Editorial
La izquierda y la Constitución
Sin necesidad de ser reformada, la Carta Magna de 1978 está sufriendo un proceso constante de derogación por inaplicación en asuntos esenciales
Los aniversarios de la Constitución de 1978 hace tiempo que adquirieron un tono nostálgico, que aumenta año tras año para quienes reconocen en sus ciento sesenta y nueve artículos, cuatro disposiciones adicionales, nueve disposiciones transitorias, una disposición final y una disposición derogatoria el mejor y más grande esfuerzo de reconciliación hecho entre españoles en toda su historia. Precisamente, el extremismo y la radicalidad de quienes hoy quieren derogarla son los vicios históricos de nuestro país que la Constitución de 1978 quiso erradicar de la vida pública. Discursos como los del separatismo catalán o los del comunismo actuales no son nuevos. Son los viejos mensajes del odio, del enfrentamiento cívico, de la ruptura de la convivencia. Quienes no ven en la Constitución de 1978 su papel sanador de las heridas seculares de nuestro país son los mismos que tantas veces las causaron, y por eso quieren derogarla. Reivindicar la Constitución de 1978 es algo más que el homenaje a un texto legal, es defender un modo de entender la vida en común de una nación preexistente a la propia Constitución y de la que esta obtiene su legitimidad. Algunos se confunden gravemente cuando creen que cambiando la Constitución cambiarán lo que España ha sido y es, y ahí está la explicación de su extremismo antidemocrático, en la impotencia ante un objetivo que se les escapa: la supresión misma de España como nación histórica y sujeto soberano.

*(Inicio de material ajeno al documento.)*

(* ===== verification/DlClient.v ===== *)
(** * The kernel heap: what its clients see

    An abstract store of blocks, and the theorem that [dlmalloc] and [dlfree] of
    mm/dlmalloc.cpp and the stores of their clients implement it.  The theorems on the heap
    are collected at the end. *)

From S2P Require Import Prelude Define DlBase DlSmall DlTree DlBins DlSys DlMalloc DlHeap DlFit DlAlloc DlRequest DlFree DlInit.
Local Open Scope Z_scope.

(** ** The abstract store *)

(** The blocks in use, by the address and size of their chunks, and the words in them. *)
Record store := Store { live : gset (Z * Z); word : Z → Z }.

Inductive op := Malloc (bytes : Z) | Release (a : Z) | Put (x v : Z).

(** The words of the block of a chunk: behind the head, up to the first word of the next
    chunk, which is not needed while the chunk is in use. *)
Definition inside (p s x : Z) : Prop := p + 16 ≤ x ≤ p + s ∧ x mod 8 = 0.

(** The words of the blocks [l] are the same. *)
Definition agree (l : gset (Z * Z)) (w w' : Z → Z) : Prop := ∀ p s x, (p, s) ∈ l → inside p s x → w' x = w x.

Inductive astep : store → op → Z → store → Prop :=
| a_malloc σ bytes p s w' :
    (∀ q t, (q, t) ∈ live σ → q + t ≤ p ∨ p + s ≤ q) → p mod 16 = 0 → bytes + 8 ≤ s → agree (live σ) (word σ) w' →
    astep σ (Malloc bytes) (p + 16) (Store ({[(p, s)]} ∪ live σ) w')
| a_release σ p s w' :
    (p, s) ∈ live σ → agree (live σ ∖ {[(p, s)]}) (word σ) w' → astep σ (Release (p + 16)) 0 (Store (live σ ∖ {[(p, s)]}) w')
| a_put σ p s x v :
    (p, s) ∈ live σ → inside p s x → astep σ (Put x v) 0 (Store (live σ) (upd (word σ) x v)).

(** What a client may do. *)
Definition enabled (σ : store) (o : op) : Prop :=
  match o with
  | Malloc bytes => 0 ≤ bytes < 2 ^ 39
  | Release a => ∃ p s, (p, s) ∈ live σ ∧ a = p + 16
  | Put x _ => ∃ p s, (p, s) ∈ live σ ∧ inside p s x
  end.

Section client.
Context (gm : Z) {W : Type} (mmap : Z → W → result (Z * W)) (munmap : Z → Z → W → result (Z * W)) (segs : nat).

Definition cstep (o : op) (m : mstate) (w : W) : result (Z * mstate * W) :=
  match o with
  | Malloc bytes => dlmalloc gm mmap segs bytes m w
  | Release a => '(m, w) ← dlfree gm munmap segs a m w; Ok (0, m, w)
  | Put x v => Ok (0, put m x v, w)
  end.

(** The heap holds the blocks of a store. *)
Definition holds (m : mstate) (σ : store) : Prop :=
  ∃ h, heap_ok gm m h ∧ live σ = of_kind Used h ∧ agree (live σ) (word σ) (mem m).

(** A client's store to a block changes nothing else. *)
Lemma heap_store m h p s x v : heap_ok gm m h → (p, s) ∈ of_kind Used h → inside p s x → heap_ok gm (put m x v) h.
Proof.
  intros Hok Hin%elem_of_kind [Hx _]. pose proof (ho_layout _ _ _ Hok) as Hl. pose proof (chunk_facts gm _ _ _ _ _ Hl Hin) as (F1 & _ & _ & _ & _ & F6).
  assert (∀ key, key ∈ (heap_cells h).*1 → key ≠ x) as Hkey.
  { intros key Hk ->. destruct (heap_key_outside gm _ _ _ _ _ _ Hl Hk Hin) as [?|[_ Hu]]; [lia|]. specialize (Hu eq_refl). lia. }
  assert (sat (mem (put m x v)) (heap_cells h)) as Hs.
  { pose proof (ho_cells _ _ _ Hok) as Hs. unfold sat in *. rewrite Forall_forall in *. intros [key u] Hk. simpl. rewrite upd_other; [apply (Hs _ Hk)|]. apply Hkey, list_elem_of_fmap. exists (key, u). done. }
  destruct Hok as [A1 A2 A3 A4 A5]. split; try done. apply (bins_frame gm m); try done; [simpl; lia| |].
  - intros a Ha. simpl. apply upd_other. intros ->. destruct Ha as [Ha|(q & t & Hq%elem_of_kind & Ha)]; [lia|]. destruct (apart_used gm _ _ _ _ _ Hl Hq eq_refl p s Hin); lia.
  - intros q t Hq%elem_of_kind. destruct (free_head _ _ _ _ _ Hs (la_tiles _ _ _ Hl) Hq eq_refl) as [-> _]. destruct (free_head _ _ _ _ _ A2 (la_tiles _ _ _ Hl) Hq eq_refl) as [-> _]. done.
Qed.

Lemma kept_agree h w w' w'' : kept h w w' → agree (of_kind Used h) w'' w → agree (of_kind Used h) w'' w'.
Proof. intros Hk Ha p s x Hp Hx. rewrite <- (Ha p s x Hp Hx). apply (Hk p s x); [apply elem_of_kind, Hp|apply Hx]. Qed.

(** The blocks of a store are apart. *)
Lemma live_apart m h p s q t : heap_ok gm m h → (p, s) ∈ of_kind Used h → (q, t) ∈ of_kind Used h → (p, s) ≠ (q, t) → p + s ≤ q ∨ q + t ≤ p.
Proof.
  intros Hok Hp%elem_of_kind Hq%elem_of_kind Hne. apply (heap_disjoint gm _ _ _ _ _ _ _ _ (ho_layout _ _ _ Hok) Hp Hq). intros [= -> ->]. done.
Qed.

Lemma malloced_step m σ h bytes a m' :
  heap_ok gm m h → live σ = of_kind Used h → agree (live σ) (word σ) (mem m) → 0 ≤ bytes < 2 ^ 39 → malloced gm m h (request2size bytes) a m' →
  ∃ σ', astep σ (Malloc bytes) a σ' ∧ holds m' σ'.
Proof.
  intros Hok El Ha Hb (h' & p & s & Hok' & [Hu Hn] & Hk & -> & Hs & H16). destruct (request2size_spec bytes) as (_ & _ & N3 & _); [change MAX_REQUEST with (2 ^ 64 - 128); lia|]. change CHUNK_OVERHEAD with 8 in *.
  assert ((p, s) ∈ of_kind Used h') as Hp by (rewrite Hu; clear; set_solver). pose proof Hp as Hc. apply elem_of_kind in Hc. pose proof (chunk_facts gm _ _ _ _ _ (ho_layout _ _ _ Hok') Hc) as (_ & F2 & _).
  exists (Store ({[(p, s)]} ∪ live σ) (mem m')). split.
  - constructor; [|done|lia|].
    + intros q t Hq. rewrite El in Hq. apply (live_apart m' h' q t p s Hok'); [rewrite Hu; clear -Hq; set_solver|done|]. intros [= -> ->]. apply (Hn s Hq).
    + rewrite El in *. apply (kept_agree h (mem m)); done.
  - exists h'. simpl. rewrite Hu, El. split_and!; [done|done|intros q t x _ _; done].
Qed.

Lemma freed_step m σ h p s m' :
  heap_ok gm m h → live σ = of_kind Used h → agree (live σ) (word σ) (mem m) → (p, s) ∈ live σ → freed gm m h p s m' → ∃ σ', astep σ (Release (p + 16)) 0 σ' ∧ holds m' σ'.
Proof.
  intros Hok El Ha Hp (h' & Hok' & Hu & Hk). exists (Store (live σ ∖ {[(p, s)]}) (mem m')). split.
  - constructor; [done|]. rewrite El, <- Hu. apply (kept_agree h' (mem m)); [done|]. intros q t x Hq Hx. apply (Ha q t x); [|done]. rewrite El. rewrite Hu in Hq. clear -Hq. set_solver.
  - exists h'. simpl. rewrite Hu, El. split_and!; [done|done|intros q t x _ _; done].
Qed.

(** ** The theorems *)


(** C6. A request is served from the heap by a chunk that was not in use, aligned, large enough
    and apart from all blocks, which keep their contents, and the heap stays well-formed;
    or the system is asked, only when no chunk of the heap is large enough. *)
Theorem dlmalloc_serves m h bytes w :
  heap_ok gm m h → 0 ≤ bytes < 2 ^ 39 →
  (∃ p s m' h', dlmalloc gm mmap segs bytes m w = Ok (p + 16, m', w) ∧ heap_ok gm m' h' ∧ of_kind Used h' = {[(p, s)]} ∪ of_kind Used h ∧
     bytes + 8 ≤ s ∧ (p + 16) mod 16 = 0 ∧ (∀ q t, (q, t) ∈ of_kind Used h → q + t ≤ p ∨ p + s ≤ q) ∧ kept h (mem m) (mem m')) ∨
  (dlmalloc gm mmap segs bytes m w = sys_alloc gm mmap segs (request2size bytes) m w ∧ topsize m ≤ request2size bytes ∧
     ∀ k p s, k ≠ Used → (p, s) ∈ of_kind k h → s < request2size bytes).
Proof.
  intros Hok Hb. destruct (dlmalloc_cases gm mmap segs m h bytes w Hok Hb) as [(a & m' & E & (h' & p & s & Hok' & [Hu Hn] & Hk & -> & Hs & _))|(E & Hdv & Ht & Hf)]; [left|right].
  - destruct (request2size_spec bytes) as (_ & _ & N3 & _); [change MAX_REQUEST with (2 ^ 64 - 128); lia|]. change CHUNK_OVERHEAD with 8 in *. assert ((p, s) ∈ of_kind Used h') as Hp by (rewrite Hu; clear; set_solver).
    pose proof Hp as Hc. apply elem_of_kind in Hc. pose proof (chunk_facts gm _ _ _ _ _ (ho_layout _ _ _ Hok') Hc) as (_ & F2 & _). exists p, s, m', h'. split_and!; try done; [lia|rewrite Z.add_mod, F2 by lia; done|].
    intros q t Hq. apply (live_apart m' h' q t p s Hok'); [rewrite Hu; clear -Hq; set_solver|done|]. intros [= -> ->]. apply (Hn s Hq).
  - split_and!; [done|done|]. intros k p s Hk Hin. destruct k; [done|apply (Hf p s Hin)|]. destruct (ho_dv _ _ _ Hok) as [(_ & _ & Hv)|[_ Hv]]; rewrite Hv in Hin; [clear -Hin; set_solver|]. apply elem_of_singleton in Hin as [= -> ->]. done.
Qed.

(** C7. A block that is released is not in use any more; it is joined with the free chunks next
    to it, since in a well-formed heap no two free chunks are neighbours; the others keep
    their contents.  The call ends there or goes on to give memory back to the system. *)
Theorem dlfree_releases m h p s w :
  heap_ok gm m h → (p, s) ∈ of_kind Used h →
  ∃ m' h', heap_ok gm m' h' ∧ of_kind Used h' = of_kind Used h ∖ {[(p, s)]} ∧ kept h' (mem m) (mem m') ∧
    (dlfree gm munmap segs (p + 16) m w = Ok (m', w) ∨
     dlfree gm munmap segs (p + 16) m w = ('(_, m, w) ← release_unused_segments gm munmap segs m' w; Ok (m, w)) ∧ release_checks m' = 0 ∨
     dlfree gm munmap segs (p + 16) m w = ('(_, m, w) ← sys_trim gm munmap segs 0 m' w; Ok (m, w)) ∧ trim_check m' < topsize m').
Proof.
  intros Hok Hp. destruct (dlfree_cases gm munmap segs m h p s w Hok Hp) as (m' & Hend & h' & Hok' & Hu & Hk). exists m', h'. split_and!; try done. destruct Hend as [?|[[? ?]|[? ?]]]; auto.
Qed.

(** C40. Releasing a chunk that is free already stops the kernel. *)
Theorem dlfree_rejects m h p s k w : heap_ok gm m h → k ≠ Used → (p, s) ∈ of_kind k h → dlfree gm munmap segs (p + 16) m w = Err Aborted.
Proof.
  intros Hok Hk Hin%elem_of_kind. pose proof (ho_layout _ _ _ Hok) as Hl. destruct (block_addr gm _ _ _ _ _ Hl Hin) as [_ Eb]. pose proof (chunk_facts gm _ _ _ _ _ Hl Hin) as (F1 & F2 & F3 & F4 & _).
  destruct (free_head _ _ _ _ _ (ho_cells _ _ _ Hok) (la_tiles _ _ _ Hl) Hin) as [E _]; [destruct k; done|]. destruct (head_flags (mem m) p s 1 ltac:(lia) F4 ltac:(lia) E) as (_ & _ & _ & Ei & _).
  unfold dlfree. rewrite (proj2 (Z.eqb_neq _ _)), Eb, Ei by lia. rewrite andb_false_r. done.
Qed.
End client.

Section bins.
Context (gm : Z).

(** C15. The searches for a chunk find the best fit: no large chunk that fits is smaller; and
    when the search for a large request finds none there is none. *)
Theorem best_fit_found m free nb :
  bins_ok gm m free →
  (MIN_LARGE_SIZE ≤ nb < 2 ^ 40 → ∃ v rsize, find_large gm nb m = Ok (v, rsize) ∧ ((v = 0 ∧ ∀ p s, (p, s) ∈ free → s < nb) ∨ best_fit free nb v rsize)) ∧
  (0 < nb < MIN_LARGE_SIZE → treemap m ≠ 0 → ∃ v rsize, find_least gm nb m = Ok (v, rsize) ∧ best_fit free nb v rsize).
Proof. intros Hok. split; [apply (find_large_best gm m free nb Hok)|apply (find_least_best gm m free nb Hok)]. Qed.

(** C14. The bins are a set of chunks: [insert_chunk] adds one that does not overlap them, and
    [unlink_chunk] takes any one out; both write only words of free chunks and of the bins. *)
Theorem bins_are_a_set m free :
  bins_ok gm m free →
  (∀ p s, new_free gm m free p s → ∃ m', insert_chunk gm p s m = Ok m' ∧ bins_ok gm m' ({[(p, s)]} ∪ free) ∧ bins_step gm m m' ({[(p, s)]} ∪ free)) ∧
  (∀ p s, (p, s) ∈ free → ∃ m', unlink_chunk gm p s m = Ok m' ∧ bins_ok gm m' (free ∖ {[(p, s)]}) ∧ bins_step gm m m' free).
Proof. intros Hok. split; intros p s; [apply (bins_insert gm m free p s Hok)|apply (bins_unlink gm m free p s Hok)]. Qed.
End bins.

(** ** Examples *)

Definition gm_at : Z := 4096.
Definition empty_heap : mstate := MkM 0 0 0 0 0 0 0 0 0 0 0 0 0 false (λ _, 0).
Definition one_map (n : Z) (_ : unit) : result (Z * unit) := Ok (1048576, ()).
Definition no_unmap (a n : Z) (_ : unit) : result (Z * unit) := Ok (0, ()).

(** The state after a first request of 100 bytes. *)
Definition state_of (r : result (Z * mstate * unit)) : mstate := match r with Ok (_, m, _) => m | Err _ => empty_heap end.
Definition one_block : mstate := state_of (dlmalloc gm_at one_map 4 100 empty_heap ()).

Lemma one_block_ok : ∃ h, heap_ok gm_at one_block h ∧ of_kind Used h = {[(1048576, 112)]}.
Proof.
  destruct (first_request gm_at one_map 4 empty_heap 100 1048576 () ()) as (m' & h & E & Hok & Hu & _); [done|split; done|lia|done| |].
  - change (first_size 100) with 65536. unfold usable, gm_at. split_and!; [lia|done|lia|lia].
  - exists h. unfold one_block, state_of. rewrite E. done.
Qed.

Lemma empty_bins_ok : bins_ok gm_at empty_heap ∅.
Proof. apply empty_bins; done. Qed.


Lemma dlmalloc_serves_witness :
  ∃ h p s m' h', heap_ok gm_at one_block h ∧ dlmalloc gm_at one_map 4 40 one_block () = Ok (p + 16, m', ()) ∧ heap_ok gm_at m' h' ∧ of_kind Used h' = {[(p, s)]} ∪ {[(1048576, 112)]} ∧ 48 ≤ s.
Proof.
  destruct one_block_ok as (h & Hok & Hu). destruct (dlmalloc_serves gm_at one_map 4 one_block h 40 () Hok ltac:(lia)) as [(p & s & m' & h' & E & Hok' & Hu' & Hs & _)|(_ & Ht & _)].
  - exists h, p, s, m', h'. rewrite Hu in Hu'. split_and!; try done.
  - vm_compute in Ht. done.
Defined.

Lemma dlfree_releases_witness : ∃ h m' h', heap_ok gm_at one_block h ∧ heap_ok gm_at m' h' ∧ of_kind Used h' = of_kind Used h ∖ {[(1048576, 112)]}.
Proof.
  destruct one_block_ok as (h & Hok & Hu). destruct (dlfree_releases gm_at no_unmap 4 one_block h 1048576 112 () Hok) as (m' & h' & Hok' & Hu' & _); [rewrite Hu; apply elem_of_singleton; done|].
  exists h, m', h'. done.
Defined.

(** A heap with a designated victim. *)
Definition victim_heap : mstate :=
  MkM 0 0 112 65296 1048576 1048576 1048736 0 0 0 0 0 0 true
    (writes (λ _, 0) [(head_ 1048576, 113); (1048688, 112); (head_ 1048688, 50); (head_ 1048736, 65297)]).
Definition victim_tiles : list segment := [Seg 1048576 [(112, Victim); (48, Used)] (TopTail 65296)].

Lemma victim_heap_ok : heap_ok gm_at victim_heap victim_tiles.
Proof.
  split.
  - split.
    + split.
      * intros b e Hin%list_elem_of_singleton. injection Hin as -> ->. unfold gm_at. vm_compute. split_and!; try done; try (intros; discriminate); right; discriminate.
      * intros [|? [|? ?]] b e r2 b' e' E Hin; [|done|done]. simpl in E. injection E as _ _ <-. apply elem_of_nil in Hin. done.
    + intros g ->%list_elem_of_singleton. simpl. split_and!; done.
  - repeat constructor.
  - replace (of_kind Free victim_tiles) with (∅ : gset (Z * Z)) by (vm_compute; reflexivity). apply empty_bins; try done. intros i Hi. unfold victim_heap, treebin_at, gm_at. cbn [mem writes]. unfold head_. rewrite !upd_other by lia. done.
  - right. split; [done|]. vm_compute. reflexivity.
  - right. done.
Qed.

Lemma dlfree_rejects_witness : heap_ok gm_at victim_heap victim_tiles ∧ dlfree gm_at no_unmap 4 1048592 victim_heap () = Err Aborted.
Proof.
  split; [apply victim_heap_ok|]. apply (dlfree_rejects gm_at no_unmap 4 victim_heap victim_tiles 1048576 112 Victim () victim_heap_ok); [discriminate|]. apply elem_of_kind. left.
Defined.

(** A free chunk of 1040 bytes that is in no bin, and the bins with it. *)
Definition unbinned : mstate := put (with_least empty_heap 8192) (head_ 8192) 1041.
Definition binned_one : mstate := match insert_chunk gm_at 8192 1040 unbinned with Ok m => m | Err _ => unbinned end.

Lemma unbinned_ok : bins_ok gm_at unbinned ∅ ∧ new_free gm_at unbinned ∅ 8192 1040.
Proof.
  split.
  - apply empty_bins; try done. intros i Hi. unfold unbinned, put, treebin_at, gm_at. cbn [mem with_mem]. unfold head_. rewrite upd_other by lia. done.
  - split; try (vm_compute; intuition congruence).
Qed.

Lemma bins_are_a_set_witness : ∃ m', insert_chunk gm_at 8192 1040 unbinned = Ok m' ∧ bins_ok gm_at m' ({[(8192, 1040)]} ∪ ∅).
Proof.
  destruct unbinned_ok as [Hb Hn]. destruct (bins_are_a_set gm_at unbinned ∅ Hb) as [H _]. destruct (H 8192 1040 Hn) as (m' & E & Hb' & _). exists m'. done.
Defined.

Lemma best_fit_found_witness :
  bins_ok gm_at binned_one {[(8192, 1040)]} ∧ ∃ v rsize, find_large gm_at 1024 binned_one = Ok (v, rsize) ∧ best_fit {[(8192, 1040)]} 1024 v rsize.
Proof.
  assert (bins_ok gm_at binned_one {[(8192, 1040)]}) as Hb.
  { destruct unbinned_ok as [Hb Hn]. destruct (bins_insert gm_at unbinned ∅ 8192 1040 Hb Hn) as (m' & E & Hb' & _). unfold binned_one. rewrite E. rewrite (right_id_L ∅ (∪)) in Hb'. exact Hb'. }
  split; [exact Hb|]. destruct (best_fit_found gm_at binned_one {[(8192, 1040)]} 1024 Hb) as [H _]. destruct H as (v & r & E & [[_ Hn]|Hf]); [unfold MIN_LARGE_SIZE; lia| |exists v, r; done].
  specialize (Hn 8192 1040). exfalso. assert (1040 < 1024) as Hlt by (apply Hn; set_solver). lia.
Defined.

El PSOE parece haber admitido lo evidente y ha decidido aparcar la reforma de la Constitución porque no cuenta con el apoyo del PP. Llegan tarde los socialistas a esta revelación, pero tampoco significa que vayan a cambiar de estrategia, a lo sumo de táctica. La Constitución de 1978 está sufriendo un proceso constante de derogación por inaplicación en asuntos esenciales, sin que las respuestas de los tribunales de Justicia y del Tribunal Constitucional modifiquen sustancialmente los daños causados. Así es como tenemos un Gobierno que pervirtió el sistema de derechos y libertades durante la pandemia con dos estados de alarma inconstitucionales y que selló al Parlamento para que no lo controlara mientras, con el mantra de ‘salvar vidas’, puso a España en un estado de excepción encubierto. Los tribunales afirman el derecho de las familias catalanas a que sus hijos reciban educación en castellano en un modestísimo 25 por ciento de su horario lectivo, y el Gobierno nacionalista de Pere Aragonès anuncia que no cumplirá este mandato judicial. Se distorsiona el indulto para premiar a delincuentes no arrepentidos, se abusa hasta la extenuación de los reales decretos-leyes, se somete al CGPJ a las servidumbres del Ejecutivo, se expone a la Corona a descalificaciones impunes, incluso de socios del PSOE, y así todo, hasta llegar a una legalidad paralela que no deroga la Constitución, pero compite con ella en la ejecución concreta de las competencias del Gobierno central y de los ejecutivos autonómicos.
No hace falta instar un proceso específico de modificación sustancial de la Constitución porque tal cosa exige un tratamiento democrático, votaciones en el Congreso, disolución del Parlamento y referéndum. A la izquierda le basta con usar el poder creado sobre una mayoría de intereses negativos, como la que apoya a Pedro Sánchez, para reducir el papel de la Constitución al de un reglamento. El valor esencial de todo texto constitucional no reside en la fuerza vinculante de sus preceptos, sino en la lealtad de los representantes políticos con los principios en los que ese texto se inspira. Y ahí, en la deslealtad de la izquierda por sus pactos con fuerzas anticonstitucionales, radica el problema actual del orden constitucional español.